(05/23/13) - Angel Schwiefert was diagnosed with depression, also known as
major depressive disorder, a few years ago. She tried three different
anti-depressants, "we really couldn't get the dosages right or the right
"I worry that these meds are thrown at folks," says Dr. James Smith.
Smith, a psychiatrist, says that with a wide variety of symptoms, diagnosing depression and getting patients the right treatment can mean a lot of trial and error, "piecing it all together can be a bit of a challenge."
But blood work could now take out some of the guess work. MDD-Score is the first blood test to assist in the diagnosis of depression. With a routine blood draw, it measures nine bio markers and ranks a person's likelihood of having the condition from one to nine. The higher the score, the higher the chance of depression.
"I see it as extremely accurate," Dr. Smith says.
In studies funded by the test's maker, Smith says, MDD-Score was more than 90 percent accurate in catching depression, "MDD-Score more than anything else has given me an opportunity to hit it right on the nose."

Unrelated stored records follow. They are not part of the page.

Lemma fails_update_monitor now id payload request w : auth_ok (w_auth w) -> realm_closed (w_mon w) ->
  forall x, (ignore (update_monitor settings now id payload request) w).2 = Err x ->
    browser_failure now (UpdateMonitor id payload) x.
Proof.
  intros Hok Hrc. apply after_authorize; [done|by left|]. intros ra d w' x. cbv zeta. rewrite bind_run. cbn [gets].
  destruct (live_row _ _ _ _ _) as [m|] eqn:Em; [|intros [= <-]; settle].
  apply live_row_Some in Em as (Hm & _ & _). change (w_mon w') with (w_mon w) in Hm.
  rewrite <-(proj1 (rc_monitors _ Hrc _ _ Hm)) in Hm.
  cbn [require_some]. rewrite bind_run, ret_run, bind_run. cbn [gets].
  destruct (live_row _ _ _ _ _) as [t|]; [|intros [= <-]; settle].
  cbn [require_some]. rewrite bind_run, ret_run, bind_run, raise_if_run.
  destruct (negb (pg_text _)); [intros [= <-]; right; by left|]. rewrite bind_run. cbn [gets].
  rewrite bind_run, raise_if_run. destruct (exists_row _ _); [intros [= <-]; settle|].
  apply fails_monitor_errors. intros y. rewrite bind_run. unfold on_mon, zoom.
  change (w_mon w') with (w_mon w).
  pose proof (raises_update_behavior now (UpdateMonitor id payload) (fun x H => or_intror H) m (ra_realm ra) t
    (mc_probe_type payload) (mc_interval_seconds payload) (mc_timeout_seconds payload) (mc_configuration payload)
    (w_mon w)) as Hr.
  destruct (update_monitor_behavior _ _ _ _ _ _ _ _) as [db' [m'|z]] eqn:Eu; [|intros [= <-]; by apply Hr].
  apply behavior_row in Eu; [|done]. destruct (_ || _); [|done]. rewrite bind_run.
  unfold zoom. cbn [w_mon set_w_mon].
  set (descr := match mc_description payload with Some _ => _ | None => _ end).
  pose proof (rename_row db' (realm_id (ra_realm ra)) (m_id m') (strip (mc_name payload)) descr _ Eu) as Hrow.
  pose proof (raises_rename now (UpdateMonitor id payload) (fun x H => or_intror H) (realm_id (ra_realm ra)) (m_id m')
    (strip (mc_name payload)) descr db') as Hn.
  destruct (rename_monitor _ _ _ _ _) as [db2 [[]|z]]; [|intros [= <-]; by apply Hn].
  rewrite bind_run. cbn [gets w_mon set_w_mon fst] in *. by destruct Hrow as [x' ->].
Qed.

Lemma fails_create_monitor now id payload request w : auth_ok (w_auth w) ->
  forall x, (ignore (create_monitor_endpoint settings now id payload request) w).2 = Err x ->
    browser_failure now (CreateMonitor id payload) x.
Proof.
  intros Hok. apply after_authorize; [done|by left|]. intros ra d w' x. rewrite bind_run. cbn [gets].
  destruct (in_realm_row _ _ _ _) as [t|]; [|intros [= <-]; settle].
  cbn [require_some]. rewrite bind_run, ret_run. apply fails_monitor_errors. intros y. apply raises_at.
  apply raises_zoom, raises_create_monitor. intros z Hz. by right.
Qed.

(** A refused name or description of a row. *)
Lemma raises_insert_name (Q : exn -> Prop) name description :
  (unstorable name description -> Q DataError) -> raises Q (check_name (strip name) description).
Proof. intros HQ. apply raises_raise_if. intros Hn. by apply HQ, negb_true_iff. Qed.

(** The range of a history, and its encoding. *)
Lemma raises_history {A} (Q : exn -> Prop) now detail start end_ (k : Z -> Z -> Api A) :
  (forall text, Q (HTTPException 422 text)) ->
  (near_end now start end_ -> Q OverflowError /\ Q DataError) -> (forall s e, raises Q (k s e)) ->
  raises Q ('(s, e) ← _history_range now detail start end_; encode_range s e ;; k s e).
Proof.
  intros H422 Hnear Hk w x. unfold _history_range, encode_range, near_end in *. cbv zeta in *. mrun.
  set (e := default (mkQueryTime now (Some 0)) end_) in *.
  destruct (is_none start && (qt_wall e - hours 24 <? datetime_min)) eqn:E1.
  { intros [= <-]. apply Hnear. left. apply andb_true_iff in E1 as [_ E1]. by apply Z.ltb_lt. }
  mrun. destruct (_ || _ || _ || _); [intros [= <-]; apply H422|]. mrun.
  match goal with |- context [if ?b then Err DataError else _] => destruct b eqn:E2 end.
  - intros [= <-]. apply Hnear. right. apply orb_true_iff in E2 as [E2|E2]; apply Z.ltb_lt in E2; auto.
  - apply Hk.
Qed.

(** Every failure of a browser's request. *)
Lemma fails_serve e now request w : auth_ok (w_auth w) -> realm_closed (w_mon w) ->
  forall x, (serve settings e now request w).2 = Err x -> browser_failure now e x.
Proof.
  intros Hok Hrc. destruct e; cbn [serve];
    try (by intros x Hx; left; eapply fails_delete_target);
    try (by apply fails_create_token); try (by apply fails_update_monitor); try (by apply fails_create_monitor);
    (apply after_authorize; [done|by left|intros ra d w' x; apply raises_at]).
  all: track ltac:(first
    [ eapply raises_two_rows; [intros ? ?; apply realm_row_of|intros ? ?; apply realm_row_of
        |intros; left; cbn; set_solver|intros ? ? ? ?; cbn beta iota]
    | apply raises_same_realm; by repeat constructor
    | apply raises_history; [intros; left; cbn; set_solver|intros; split; right; split; by auto|intros]
    | apply raises_insert_name; intros ]); settle.
  all: cbn; right; split; [done|]; first [by left | by right; apply negb_true_iff].
Qed.
End Browser.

But Duke University Psychiatrist, Dr. Harold G. Koenig has some concerns, "false positives and false negatives, people who are diagnosed with depression with this test who don't have depression, or missing the depression potentially in someone who really has it who wouldn't get the treatment."
Angel scored high on the blood test, "I was totally surprised."

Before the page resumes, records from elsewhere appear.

(* ===== verification/Http.v ===== *)
(** * What a client is answered (main.py, api/agent_protocol.py)

    The handler of the application for the errors of the agent protocol, and FastAPI's own
    for everything else, over the routes of [serve] and [serve_agent]. *)

From Stdlib Require Import Ascii.
From S2P Require Import Prelude PyText Json Platform Models ProbeConfig Domain.
From S2P Require Import Credentials Configuration ObservationSchema Observations Dashboard Accounts.
From S2P Require Import Lifecycle WebAuthn AuthApi Api Requests Responses.
Local Open Scope Z_scope.

Record response := mkResponse { rs_status : Z; rs_body : json }.

(** FastAPI's handlers: an [HTTPException] is answered with its status and its detail, a
    request that does not validate with 422 and the list of its errors, any other exception
    with 500 and a body that tells nothing about it. *)
Class FastApi := {
  http_exception_handler : Z -> string -> response;
  request_validation_exception_handler : json -> response;
  server_error : response;
  http_exception_answer status detail :
    http_exception_handler status detail = mkResponse status (JObject [("detail", JString detail)]);
  validation_answer body : exists errors,
    request_validation_exception_handler body = mkResponse 422 (JObject [("detail", JArray errors)]);
  server_error_status : rs_status server_error = 500;
  server_error_body : exists text, rs_body server_error = JString text;
}.

Definition json_detail (d : detail) : json := match d with DetailInt z => JInt z | DetailText s => JString s end.

Definition agent_protocol_error_handler (status : Z) (code message : string) (retryable : bool)
    (details : list (string * detail)) : response :=
  mkResponse status (JObject [("error", JObject [
    ("code", JString code); ("message", JString message); ("retryable", JBool retryable);
    ("details", JObject (map (fun kv => (kv.1, json_detail kv.2)) details))])]).

(** The liveness probe. *)
Definition health : response := mkResponse 200 (JObject [("status", JString "ok")]).

Section Answers.
Context {F : FastApi}.

(** The answer to a handler that raised. *)
Definition answer_error (e : exn) : response :=
  match e with
  | AgentProtocolError status code message retryable details =>
      agent_protocol_error_handler status code message retryable details
  | HTTPException status detail => http_exception_handler status detail
  | _ => server_error
  end.

(** A route: what it depends on runs first, then the body is validated; the handlers below
    start with what they depend on.  What a handler returns is printed with the status of
    the route. *)
Definition route {A B} (depends : Api unit) (read : json -> option A) (handler : A -> Api B) (status : Z)
    (encode : B -> json) (body : json) (w : World) : World * response :=
  match read body with
  | None =>
      match depends w with
      | (w', Ok _) => (w', request_validation_exception_handler body)
      | (w', Err e) => (w', answer_error e)
      end
  | Some payload =>
      match handler payload w with
      | (w', Ok b) => (w', mkResponse status (encode b))
      | (w', Err e) => (w', answer_error e)
      end
  end.

(** ** The routes of the agent protocol *)

Context {CO : Coercions} {P : Platform} {D : Decoder} (settings : Settings).

(** [Depends(authenticate_agent)]. *)
Definition agent_only (now : Z) (authorization : string) : Api unit := ignore (authenticate now authorization).

Definition post_enrol (now : Z) (secret : string) (credential : uuid) (request : Request) :
    json -> World -> World * response :=
  route (mret tt) read_AgentEnrolmentRequest
    (fun p => enrol_agent settings now secret credential (en_protocol_version p) (en_enrolment_token p) request)
    201 encode_AgentEnrolmentResponse.

Definition post_heartbeat (now : Z) (authorization : string) : json -> World -> World * response :=
  route (agent_only now authorization) read_AgentHeartbeatRequest
    (fun p => Api.heartbeat settings now p authorization) 200 encode_AgentHeartbeatResponse.

Definition post_acknowledgement (now : Z) (authorization : string) : json -> World -> World * response :=
  route (agent_only now authorization) read_AgentConfigurationAcknowledgement
    (fun p => acknowledge_agent_configuration now (ack_protocol_version p) (ack_revision p) (ack_content_hash p)
      (instant (ack_activated_at p)) authorization) 200 encode_AcknowledgementResponse.

Definition post_observations (now received_at : Z) (content_length : option string) (authorization : string) :
    json -> World -> World * response :=
  route (agent_only now authorization) read_AgentObservationUpload
    (fun p => upload_observations now received_at p content_length authorization) 200
    encode_AgentObservationUploadResponse.

(** A query parameter that is an integer of at least [lo]. *)
Definition query_int (lo : Z) (text : string) : option Z :=
  z ← to_int (JString text); if lo <=? z then Some z else None.

(** [protocol_version: Query(ge=1) = 1], [active_revision: Query(ge=0) = None]. *)
Definition read_config_query (version active : option string) : option (Z * option Z) :=
  v ← match version with None => Some 1 | Some s => query_int 1 s end;
  a ← match active with None => Some None | Some s => Some <$> query_int 0 s end;
  Some (v, a).

(** The parameters are validated after what the route depends on has run, as a body is; 304
    has no body. *)
Definition get_config (now : Z) (version active hash : option string) (authorization : string)
    (w : World) : World * response :=
  match read_config_query version active with
  | None =>
      match agent_only now authorization w with
      | (w', Ok _) => (w', request_validation_exception_handler JNull)
      | (w', Err e) => (w', answer_error e)
      end
  | Some (v, a) =>
      match get_configuration now v a hash authorization w with
      | (w', Ok None) => (w', mkResponse 304 JNull)
      | (w', Ok (Some c)) =>
          match encode_AgentConfigurationResponse c with
          | Some j => (w', mkResponse 200 j)
          | None => (w', server_error)
          end
      | (w', Err e) => (w', answer_error e)
      end
  end.
End Answers.

(** The requests of an agent, as they arrive. *)
Inductive agent_call :=
| PostEnrol (secret : string) (credential : uuid) (request : Request) (body : json)
| PostHeartbeat (authorization : string) (body : json)
| GetConfig (version active hash : option string) (authorization : string)
| PostAcknowledgement (authorization : string) (body : json)
| PostObservations (received_at : Z) (content_length : option string) (authorization : string) (body : json).

Definition answer_agent `{FastApi} `{Coercions} {P : Platform} `{!Decoder} (settings : Settings) (c : agent_call)
    (now : Z) : World -> World * response :=
  match c with
  | PostEnrol secret id request body => post_enrol settings now secret id request body
  | PostHeartbeat authorization body => post_heartbeat settings now authorization body
  | GetConfig version active hash authorization => get_config now version active hash authorization
  | PostAcknowledgement authorization body => post_acknowledgement now authorization body
  | PostObservations received len authorization body => post_observations now received len authorization body
  end.

(** The requests of a browser: a handler that returned is answered with some success. *)
Definition answer_browser `{FastApi} `{Coercions} {P : Platform} `{IsoFormat} `{Collation} (settings : Settings)
    (e : endpoint) (now : Z) (request : Request) (w : World) : World * option response :=
  match serve settings e now request w with
  | (w', Ok _) => (w', None)
  | (w', Err x) => (w', Some (answer_error x))
  end.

She says her psychiatrist upped the dosage of her anti-depressant from 37.5 to 375 milligrams a day, "I'm much better."
Right now the MDD-Score test is available in most states, and is expected to go nationwide by the end of the year.
While skeptical about the blood test, Dr. Koenig says it could be helpful in diagnosing major depression. But more studies are needed before he's convinced.